Parenting is not easy. I have lost count of how many days just in the past few weeks that have been jammed packed full of hectic activities along with the accompanying stress that on most occasions lead to angry parenting. As parents, we have the best of intentions – plan ahead for that upcoming event, school project, you name it. Unfortunately, life throws a lot of curveballs our way and how we deal with the expected and the unexpected can go a long way towards overcoming stressed out parenting and the pitfalls that will inevitably occur.

Israel and Brook Wayne recently published a book that addresses the issues of stressed out and angry parenting. As the parents of nine children, let’s just say they have the experience to speak on such an issue. My wife and I are the proud parents of a teenager and of course raising a teenager has plenty of complications. However, that is just one child. I can only imagine the stress that is inherent with raising nine children.

What the reader will find in this book is practical and helpful recommendations, many of which are rooted in the life experiences of the authors. They have clearly been there and done that when it comes to dealing with a plethora of stressful situations that often lead to angry parenting.

I appreciated that they noted early on in the book that not all anger is sinful. There is such a thing as righteous anger. Thus, it is not wrong to be upset with your children for wrongdoing. However, lashing out in anger against them for their actions does fall under the umbrella of sinful behavior, something Scripture demands we avoid. Israel and Brook remind the reader that we are to be slow to anger and quick to listen, two traits that are very difficult to practice yet are essential for godly relationships with children or with anyone for that matter.
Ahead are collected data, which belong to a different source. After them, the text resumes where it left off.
(** C9.  With a signed-in caller and an existing post, [toggleLike]
    returns [false], deletes the caller's Like and leaves the notifications
    alone when a Like exists; otherwise it returns [true], inserts a Like,
    and appends exactly one "like" notification (receiver the post's
    owner, sender the caller) when the caller is not the owner, and none
    when the caller is. *)
Theorem toggleLike_notification
    (w : World) (u : User.t) (postId : Id) (post : Post.t) :
  authenticated u w ->
  tbl_get Post._id postId (posts w) = Some post ->
  exists w',
    match find (like_matches (User._id u) postId) (likes w) with
    | Some existingLike =>
        toggleLike postId w = (Returned false, w') /\
        likes w' = tbl_remove Like._id (Like._id existingLike) (likes w) /\
        notifications w' = notifications w
    | None =>
        toggleLike postId w = (Returned true, w') /\
        likes w'
        = (likes w ++ [Like.mk (next_id w) (User._id u) postId])%list /\
        notifications w'
        = if User._id u =? Post.userId post
          then notifications w
          else (notifications w
                ++ [Notification.mk (S (next_id w)) (Post.userId post)
                      (User._id u) "like" postId])%list
    end.
Proof.
  intros Hauth Hpost.
  destruct (find (like_matches (User._id u) postId) (likes w)) as [e|] eqn:He.
  - exists (after_unlike postId e post w). repeat split.
    now apply (toggleLike_unlike_run w u).
  - exists (after_like postId u post w). repeat split.
    now apply toggleLike_like_run.
Qed.

Lemma toggleLike_notification_witness :
  exists w',
    toggleLike 8 Sample.world = (Returned true, w') /\
    likes w' = [Like.mk 4 2 3; Like.mk 11 1 8] /\
    notifications w' = [Notification.mk 12 2 1 "like" 8].
Proof.
  apply (toggleLike_notification Sample.world Sample.alice 8 Sample.harbour);
    reflexivity.
Defined.

Lemma like_matches_new (userId postId id : Id) :
  like_matches userId postId (Like.mk id userId postId) = true.
Proof. unfold like_matches. simpl. now rewrite !Nat.eqb_refl. Qed.

Lemma post_likes_patch (postId : Id) (n : Z) (ps : list Post.t) (p : Post.t) :
  tbl_get Post._id postId ps = Some p ->
  tbl_get Post._id postId (tbl_patch Post._id postId (Post.set_likes n) ps)
  = Some (Post.set_likes n p).
Proof.
  intros H. rewrite tbl_get_patch_same by reflexivity. now rewrite H.
Qed.




(** ** Cascading deletes *)

#[export] Instance likes_laws : TableLaws Like.t.
Proof. split; intros; try destruct w; reflexivity. Qed.
#[export] Instance comments_laws : TableLaws Comment.t.
Proof. split; intros; try destruct w; reflexivity. Qed.
#[export] Instance bookmarks_laws : TableLaws Bookmark.t.
Proof. split; intros; try destruct w; reflexivity. Qed.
The authors also address the issues of life that typically lead to angry outbursts. Again using their own experiences, Israel and Brook aptly note that anger comes from a root of selfish desires such as pride, unbelief, envy, and rebellion. As a parent, you may be saying to yourself, “I am not being envious when I get angry with my child.” Israel and Brook correctly note in response to such a statement that “Envy or jealousy is ultimately rooted in dissatisfaction with God. It is an implicit accusation against God’s justice. It suggests that God has not been fair in His dealings with us.” Think again now about your angry outburst. I humbly admit pondering why God could not have given me a child that perfectly obeyed. Yep – dissatisfaction with God is indeed a root of envy.
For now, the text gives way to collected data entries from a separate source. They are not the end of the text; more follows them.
(** * Job Forge: listing query, job lifecycle and favorites

    A shallow embedding of the server-side core of the job board:

    - the relational store declared in [prisma/schema.prisma] (tables as
      finite maps from primary key to row, with the unique and foreign-key
      constraints the schema declares checked by the store operations);
    - the listing query [getData] of [components/general/JobListings.tsx]
      and the query-parameter handling of the home page;
    - the server actions [createJob], [saveJobPost], [unSaveJobPost],
      [editJobPost], [deleteJobPost] of [lib/actions];
    - the payment webhook [POST].

    Strings are sequences of 8-bit code units, [Int] columns and page
    numbers are integers ([Z]), [DateTime] columns are integers
    (milliseconds).  Calls to external services (identity provider, bot
    protection, payment processor, task queue, clock, uuid generator) are
    modelled on their return: what they answer is an input of the action,
    what they are told is appended to a log in the world state. *)

From Stdlib Require Import ZArith Lia Ascii String.
From stdpp Require Import base decidable option list strings pretty gmap fin_maps sorting.

Local Open Scope string_scope.
Local Open Scope Z_scope.

(** ** Data model (prisma/schema.prisma) *)

Inductive JobPostStatus := DRAFT | ACTIVE | EXPIRE.
Inductive UserType := COMPANY | JOB_SEEKER.

#[global] Instance JobPostStatus_eq_dec : EqDecision JobPostStatus.
Proof. solve_decision. Defined.
#[global] Instance UserType_eq_dec : EqDecision UserType.
Proof. solve_decision. Defined.

Module User.
Record t := mk {
    id : string;
    name : option string;
    email : option string;
    emailVerified : option Z;
    image : option string;
    stripeCustomerId : option string;
    onBoardingCompleted : bool;
    userType : option UserType
}.
End User.

Module Company.
Record t := mk {
    id : string;
    name : string;
    location : string;
    about : string;
    logo : string;
    website : string;
    xAccount : option string;
    userId : string;
    createdAt : Z;
    updatedAt : Z
}.
End Company.

Module JobPost.
Record t := mk {
    id : string;
    jobTitle : string;
    employmentType : string;
    location : string;
    salaryFrom : Z;
    salaryTo : Z;
    jobDescription : string;
    listingDuration : Z;
    benefits : list string;
    status : JobPostStatus;
    createdAt : Z;
    updatedAt : Z;
    companyId : string
}.
End JobPost.

Module SavedJobPost.
Record t := mk {
    id : string;
    jobPostId : string;
    userId : string;
    createdAt : Z;
    updatedAt : Z
}.
End SavedJobPost.

#[global] Instance User_eq_dec : EqDecision User.t.
Proof. solve_decision. Defined.
#[global] Instance Company_eq_dec : EqDecision Company.t.
Proof. solve_decision. Defined.
#[global] Instance JobPost_eq_dec : EqDecision JobPost.t.
Proof. solve_decision. Defined.
#[global] Instance SavedJobPost_eq_dec : EqDecision SavedJobPost.t.
Proof. solve_decision. Defined.

(** The store.  The tables of the identity adapter (accounts, sessions,
    verification tokens) and the job-seeker profiles are never read or
    written by the operations below and are left out. *)
Record Db := mkDb {
  users : gmap string User.t;
  companies : gmap string Company.t;
  jobPosts : gmap string JobPost.t;
  savedJobPosts : gmap string SavedJobPost.t
}.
Perhaps the most helpful section of the book was Israel and Brook’s engagement of the various triggers for anger. We all have those buttons that get pushed and when they do, it is akin to a nuclear weapon lifting off that speeds towards its destination to explode with the energy of a thousand suns. It was helpful to read how influenced we are by social media and the media in general. I firmly believe that social media has made the general public less patient. We expect everything to be provided in quick soundbites. Our fast food order had better be fast or we are calling the manager to complain. Patience and the art of listening are largely absent from relationships. The importance of being slow to anger, recognizing our trigger points, dealing with them, and listening to the needs of our children are all saliently explored by Israel and Wayne.
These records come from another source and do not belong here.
(** C7: for colours with components in [0,1], every component prints
    without a decimal point when it is an integer ([0] and [1] print as
    such) and otherwise as one digit, a point and exactly three
    decimals that read as the number of thousandths nearest to the
    component; the hex string is [#RRGGBB] of the components scaled to
    0..255 and rounded, with a two-digit alpha appended exactly when the
    rounded alpha is not 255; the decimal string of a colour is its four
    printed components joined by a comma and a space; and the report is
    one combined line when the linear and display decimal strings
    agree, two labelled ones otherwise. *)
Theorem sampled_color_formatting (lin srgb : rgba) :
  unit_color lin ->
  unit_color srgb ->
  (forall v, In v (components lin ++ components srgb)%list ->
             (if Py.is_integer v
              then Py.chr_in "." (f2s v) = false
              else three_decimals (f2s v) = true) /\
             (Qeq v 0 -> f2s v = "0") /\
             (Qeq v 1 -> f2s v = "1") /\
             (~ Qeq v 0 -> ~ Qeq v 1 ->
              three_decimals (f2s v) = true /\
              exists n, thousandths (f2s v) = Some n /\
                        nearest_even (v * 1000) n)) /\
  (forall c, c = lin \/ c = srgb ->
     let R := Py.round (c_r c * 255) in
     let G := Py.round (c_g c * 255) in
     let B := Py.round (c_b c * 255) in
     let A := Py.round (c_a c * 255) in
     (0 <= R <= 255)%Z /\ (0 <= G <= 255)%Z /\
     (0 <= B <= 255)%Z /\ (0 <= A <= 255)%Z /\
     hex2_value (format_02X R) = Some R /\
     hex2_value (format_02X G) = Some G /\
     hex2_value (format_02X B) = Some B /\
     hex2_value (format_02X A) = Some A /\
     col_to_hex (components c) =
       Ok ("#" ++ format_02X R ++ format_02X G ++ format_02X B ++
           (if (A =? 255)%Z then "" else format_02X A))) /\
  (forall c,
     col_to_str (components c) =
       f2s (c_r c) ++ ", " ++ f2s (c_g c) ++ ", " ++
       f2s (c_b c) ++ ", " ++ f2s (c_a c)) /\
  (exists hex_lin hex_srgb,
     col_to_hex (components lin) = Ok hex_lin /\
     col_to_hex (components srgb) = Ok hex_srgb /\
     (col_to_str (components lin) = col_to_str (components srgb) ->
      report_line (components lin) (components srgb) =
        Ok ("Color is  " ++ hex_lin ++ " (" ++
            col_to_str (components lin) ++ ")")) /\
     (col_to_str (components lin) <> col_to_str (components srgb) ->
      report_line (components lin) (components srgb) =
        Ok ("Linear color is  " ++ hex_lin ++ " (" ++
            col_to_str (components lin) ++ ")  |  SRGB color is " ++
            hex_srgb ++ " (" ++ col_to_str (components srgb) ++ ")"))).
Proof.
  intros Hlin Hsrgb.
  assert (Hunit : forall c, c = lin \/ c = srgb -> unit_color c)
    by (intros c [-> | ->]; assumption).
  split; [| split; [| split]].
  - intros v Hv.
    assert (Hb : (0 <= v <= 1)%Q).
    { apply in_app_or in Hv as [Hv | Hv];
        [ exact (proj1 (List.Forall_forall _ _) Hlin v Hv)
        | exact (proj1 (List.Forall_forall _ _) Hsrgb v Hv) ]. }
    pose proof (f2s_unit v Hb) as H.
    destruct (f2s_value v Hb) as (V0 & V1 & Vn).
    split; [destruct (Py.is_integer v); [exact (proj1 H) | exact H] |].
    split; [exact V0 | split; [exact V1 |]].
    intros N0 N1. split; [| exact (Vn N0 N1)].
    destruct (Py.is_integer v) eqn:Ei; [| exact H].
    exfalso. destruct H as [_ [E | E]].
    + destruct (Vn N0 N1) as (n & Hn & _). rewrite E in Hn. discriminate Hn.
    + destruct (Vn N0 N1) as (n & Hn & _). rewrite E in Hn. discriminate Hn.
  - intros c Hc. specialize (Hunit c Hc). unfold unit_color, components in Hunit.
    inversion Hunit as [| ? ? Hr Hu1]; subst.
    inversion Hu1 as [| ? ? Hg Hu2]; subst.
    inversion Hu2 as [| ? ? Hbl Hu3]; subst.
    inversion Hu3 as [| ? ? Hal _]; subst.
    cbv zeta.
    pose proof (scaled_byte _ Hr). pose proof (scaled_byte _ Hg).
    pose proof (scaled_byte _ Hbl). pose proof (scaled_byte _ Hal).
    repeat (split; [assumption |]).
    repeat (split; [now apply format_02X_byte |]).
    apply col_to_hex_components.
  - intros c. reflexivity.
  - eexists. eexists.
    split; [apply col_to_hex_components |].
    split; [apply col_to_hex_components |].
    unfold report_line. rewrite !col_to_hex_components. cbn [bind].
    split; intros H.
    + rewrite H, String.eqb_refl. reflexivity.
    + apply String.eqb_neq in H. rewrite H. reflexivity.
Qed.

Lemma unit_half_red : unit_color (RGBA (1 # 2) 0 0 1).
Proof.
  repeat constructor; unfold Qle; simpl; lia.
Defined.

Lemma unit_display_red : unit_color (RGBA (188 # 255) 0 0 1).
Proof.
  repeat constructor; unfold Qle; simpl; lia.
Defined.

Lemma sampled_color_formatting_witness :
  three_decimals (f2s (1 # 2)) = true /\
  (exists n, thousandths (f2s (1 # 2)) = Some n /\
             nearest_even ((1 # 2) * 1000) n) /\
  f2s 1 = "1" /\
  f2s 0 = "0" /\
  col_to_hex (components (RGBA (1 # 2) 0 0 1)) = Ok "#800000" /\
  exists hex_lin hex_srgb,
    report_line (components (RGBA (1 # 2) 0 0 1))
                (components (RGBA (188 # 255) 0 0 1)) =
      Ok ("Linear color is  " ++ hex_lin ++ " (" ++
          col_to_str (components (RGBA (1 # 2) 0 0 1)) ++
          ")  |  SRGB color is " ++ hex_srgb ++ " (" ++
          col_to_str (components (RGBA (188 # 255) 0 0 1)) ++ ")").
Proof.
  destruct (sampled_color_formatting (RGBA (1 # 2) 0 0 1)
              (RGBA (188 # 255) 0 0 1) unit_half_red unit_display_red)
    as (Hdec & Hhex & Hstr & hl & hs & _ & _ & _ & Hrep).
  assert (Hhalf : In (1 # 2)%Q (components (RGBA (1 # 2) 0 0 1) ++
                              components (RGBA (188 # 255) 0 0 1))%list)
    by (simpl; tauto).
  assert (Hone : In 1%Q (components (RGBA (1 # 2) 0 0 1) ++
                         components (RGBA (188 # 255) 0 0 1))%list)
    by (simpl; tauto).
  assert (Hzero : In 0%Q (components (RGBA (1 # 2) 0 0 1) ++
                          components (RGBA (188 # 255) 0 0 1))%list)
    by (simpl; tauto).
  assert (Hn0 : ~ Qeq (1 # 2) 0) by discriminate.
  assert (Hn1 : ~ Qeq (1 # 2) 1) by discriminate.
  split; [exact (proj1 (proj2 (proj2 (proj2 (Hdec _ Hhalf))) Hn0 Hn1)) |].
  split; [exact (proj2 (proj2 (proj2 (proj2 (Hdec _ Hhalf))) Hn0 Hn1)) |].
  split; [exact (proj1 (proj2 (proj2 (Hdec _ Hone))) (Qeq_refl 1)) |].
  split; [exact (proj1 (proj2 (Hdec _ Hzero)) (Qeq_refl 0)) |].
  split; [reflexivity |].
  exists hl, hs. apply Hrep. discriminate.
Defined.

Example format_examples :
  col_to_hex (components (RGBA 1 1 1 1)) = Ok "#FFFFFF" /\
  col_to_hex (components (RGBA 1 0 0 (1 # 2))) = Ok "#FF000080" /\
  report_line (components (RGBA 1 1 1 1)) (components (RGBA 1 1 1 1)) =
    Ok "Color is  #FFFFFF (1, 1, 1, 1)" /\
  report_line (components (RGBA (1 # 2) 0 0 1))
              (components (RGBA (188 # 255) 0 0 1)) =
    Ok "Linear color is  #800000 (0.500, 0, 0, 1)  |  SRGB color is #BC0000 (0.737, 0, 0, 1)".
Proof. repeat split; reflexivity. Qed.

(** ** Masks: copy to the mask, copy back *)

Lemma to_mask_loop (base mask : list rgba) (mk : rgba -> rgba) :
  length base = length mask ->
  for_range (length base) (to_mask_step base mk) mask = Ok (map mk base).
Proof.
  intros Hlen. rewrite Hlen.
  rewrite (for_range_elementwise _
             (fun i e => match base !! i with Some b => mk b | None => e end)).
  - f_equal. apply list_eq. intros i.
    rewrite list_lookup_imap, map_fmap, list_lookup_fmap.
    destruct (base !! i) as [b|] eqn:Eb.
    + destruct (lookup_lt_is_Some_2 mask i) as [e ->]; [| reflexivity].
      rewrite <- Hlen. apply lookup_lt_is_Some. eauto.
    + rewrite (lookup_ge_None_2 mask i); [reflexivity |].
      rewrite <- Hlen. now apply lookup_ge_None.
  - intros i l e He Hl. unfold to_mask_step, read, write.
    destruct (lookup_lt_is_Some_2 base i) as [b Hb].
    { rewrite Hlen, <- Hl. apply lookup_lt_is_Some. eauto. }
    rewrite Hb, He. reflexivity.
Qed.

Lemma from_mask_step_spec (mask : list rgba) (moves : list (nat * nat))
    (i : nat) (mc : rgba) :
  mask !! i = Some mc ->
  forall (l : list rgba) (e : rgba),
    l !! i = Some e ->
    from_mask_step mask moves i l = Ok (<[i := apply_moves mc moves e]> l).
Proof.
  intros Hm. induction moves as [|[dst src] rest IH]; intros l e He; simpl.
  - now rewrite list_insert_id.
  - unfold from_mask_assign, read, write_chan. rewrite Hm, He. cbn [of_option bind].
    rewrite (IH _ (set_chan e dst (chan mc src))).
    + now rewrite list_insert_insert_eq.
    + apply list_lookup_insert_eq. apply lookup_lt_is_Some. eauto.
Qed.

Lemma from_mask_loop (base mask : list rgba) (moves : list (nat * nat)) :
  length base = length mask ->
  for_range (length base) (from_mask_step mask moves) base
  = Ok (imap (fun i e => match mask !! i with
                         | Some mc => apply_moves mc moves e
                         | None => e
                         end) base).
Proof.
  intros Hlen. apply for_range_elementwise. intros i l e He Hl.
  destruct (lookup_lt_is_Some_2 mask i) as [mc Hm].
  { rewrite <- Hlen, <- Hl. apply lookup_lt_is_Some. eauto. }
  rewrite Hm. now apply from_mask_step_spec.
Qed.

Lemma copy_to_mask_spec (base mask : attribute) (ch : string) :
  In ch valid_codes ->
  length (data base) = length (data mask) ->
  copy_to_mask base mask ch = Ok (map (masked ch) (data base)).
Proof.
  intros Hch Hlen. unfold copy_to_mask.
  rewrite Hlen, Nat.eqb_refl. cbn [negb]. rewrite <- Hlen.
  simpl in Hch.
  repeat (destruct Hch as [<- | Hch];
          [ cbn [String.eqb Ascii.eqb Bool.eqb andb];
            rewrite to_mask_loop by exact Hlen; reflexivity |]).
  contradiction.
Qed.

Lemma copy_from_mask_spec (base mask : attribute) (ch : string) :
  In ch valid_codes ->
  length (data base) = length (data mask) ->
  copy_from_mask base mask ch =
    Ok (imap (fun i e => match data mask !! i with
                         | Some mc => unmasked ch mc e
                         | None => e
                         end) (data base)).
Proof.
  intros Hch Hlen. unfold copy_from_mask.
  rewrite Hlen, Nat.eqb_refl. cbn [negb]. rewrite <- Hlen.
  simpl in Hch.
  repeat (destruct Hch as [<- | Hch];
          [ cbn [String.eqb Ascii.eqb Bool.eqb andb];
            rewrite from_mask_loop by exact Hlen; reflexivity |]).
  contradiction.
Qed.

(** Copying back what was copied out changes nothing in the base. *)
Lemma unmasked_masked (ch : string) (b : rgba) :
  In ch valid_codes -> unmasked ch (masked ch b) b = b.
Proof.
  intros Hch. simpl in Hch. destruct b as [r g bl a].
  repeat (destruct Hch as [<- | Hch]; [reflexivity |]).
  contradiction.
Qed.

(** Copying a mask back gives the code's channels the values the mask
    took from [b] and keeps the other channels of [e]. *)
Lemma unmasked_channels (ch : string) (b e : rgba) (k : nat) :
  In ch valid_codes ->
  chan (unmasked ch (masked ch b) e) k =
    if in_code ch k then chan b k else chan e k.
Proof.
  intros Hch. simpl in Hch.
  repeat (destruct Hch as [<- | Hch];
          [ destruct k as [|[|[|[|k]]]]; reflexivity |]).
  contradiction.
Qed.

(** A mask made from [base] and copied back into a layer [edited] of the
    same size: the code's channels are those of [base], the others those
    of [edited]. *)
Lemma copy_round_trip (base mask edited : attribute) (ch : string) :
  In ch valid_codes ->
  length (data base) = length (data mask) ->
  length (data edited) = length (data base) ->
  exists md d,
    copy_to_mask base mask ch = Ok md /\
    copy_from_mask edited
      (Attribute (name mask) (a_data_type mask) (a_domain mask) md) ch = Ok d /\
    length d = length (data base) /\
    forall i b e,
      data base !! i = Some b -> data edited !! i = Some e ->
      exists r, d !! i = Some r /\
                forall k, chan r k = if in_code ch k then chan b k else chan e k.
Proof.
  intros Hch Hlen Hed.
  exists (map (masked ch) (data base)). eexists.
  split; [now apply copy_to_mask_spec |].
  split.
  { apply copy_from_mask_spec; [exact Hch |].
    cbn [data]. now rewrite length_map. }
  split; [now rewrite length_imap |].
  intros i b e Hb He. cbn [data].
  rewrite list_lookup_imap, He, map_fmap, list_lookup_fmap, Hb. cbn.
  eexists. split; [reflexivity |].
  intros k. now apply unmasked_channels.
Qed.

Lemma copy_round_trip_same (base : attribute) (ch : string)
    (nm : string) (t : data_type) (dm : domain) :
  In ch valid_codes ->
  copy_from_mask base (Attribute nm t dm (map (masked ch) (data base))) ch
  = Ok (data base).
Proof.
  intros Hch.
  rewrite copy_from_mask_spec; [| exact Hch | cbn [data]; now rewrite length_map].
  f_equal. apply list_eq. intros i. cbn [data].
  rewrite list_lookup_imap, map_fmap, list_lookup_fmap.
  destruct (data base !! i) as [b|]; cbn; [| reflexivity].
  now rewrite unmasked_masked.
Qed.

(** ** Layer collections *)

Lemma get_in (nm : string) (l : list attribute) (a : attribute) :
  Attrs.get nm l = Some a -> In a l.
Proof. unfold Attrs.get. intros H. now apply find_some in H. Qed.

Lemma get_app_l (nm : string) (l r : list attribute) (a : attribute) :
  Attrs.get nm l = Some a -> Attrs.get nm (l ++ r)%list = Some a.
Proof.
  unfold Attrs.get. induction l as [|x l IH]; simpl; [discriminate |].
  destruct (String.eqb (name x) nm); [trivial | exact IH].
Qed.

Lemma get_app_r (nm : string) (l r : list attribute) :
  Attrs.get nm l = None -> Attrs.get nm (l ++ r)%list = Attrs.get nm r.
Proof.
  unfold Attrs.get. induction l as [|x l IH]; simpl; [reflexivity |].
  destruct (String.eqb (name x) nm); [discriminate | exact IH].
Qed.

Lemma set_data_app_r (nm : string) (d : list rgba) (l r : list attribute) :
  Attrs.get nm l = None ->
  Attrs.set_data nm d (l ++ r)%list = (l ++ Attrs.set_data nm d r)%list.
Proof.
  unfold Attrs.get. induction l as [|x l IH]; simpl; [reflexivity |].
  destruct (String.eqb (name x) nm); [discriminate |].
  intros H. now rewrite IH.
Qed.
Parents, we all get angry. Instead, we should not let anger control our emotions and how we interact or raise our children. There is a better and more godly way than that uncontrolled outburst. Parenting will have its share of stressful moments. The question is do we give in to the pressures of life and let those pressures have a deleterious impact on the rearing of our children. The personal experiences, sound biblical insight, and helpful points to ponder provided by Israel and Brook Wayne in this book will be of great help to parents. Take the insights they have to heart, add them to your parenting tool chest, and I am convinced that while the stress may not subside, your approach to stress will, leading to fewer episodes of angry parenting.

I received this book for free from New Leaf Publishing Group. The opinions I have expressed are my own. I am disclosing this in accordance with the Federal Trade Commission’s 16 CFR, Part 255: “Guides Concerning the Use of Endorsements and Testimonials in Advertising.”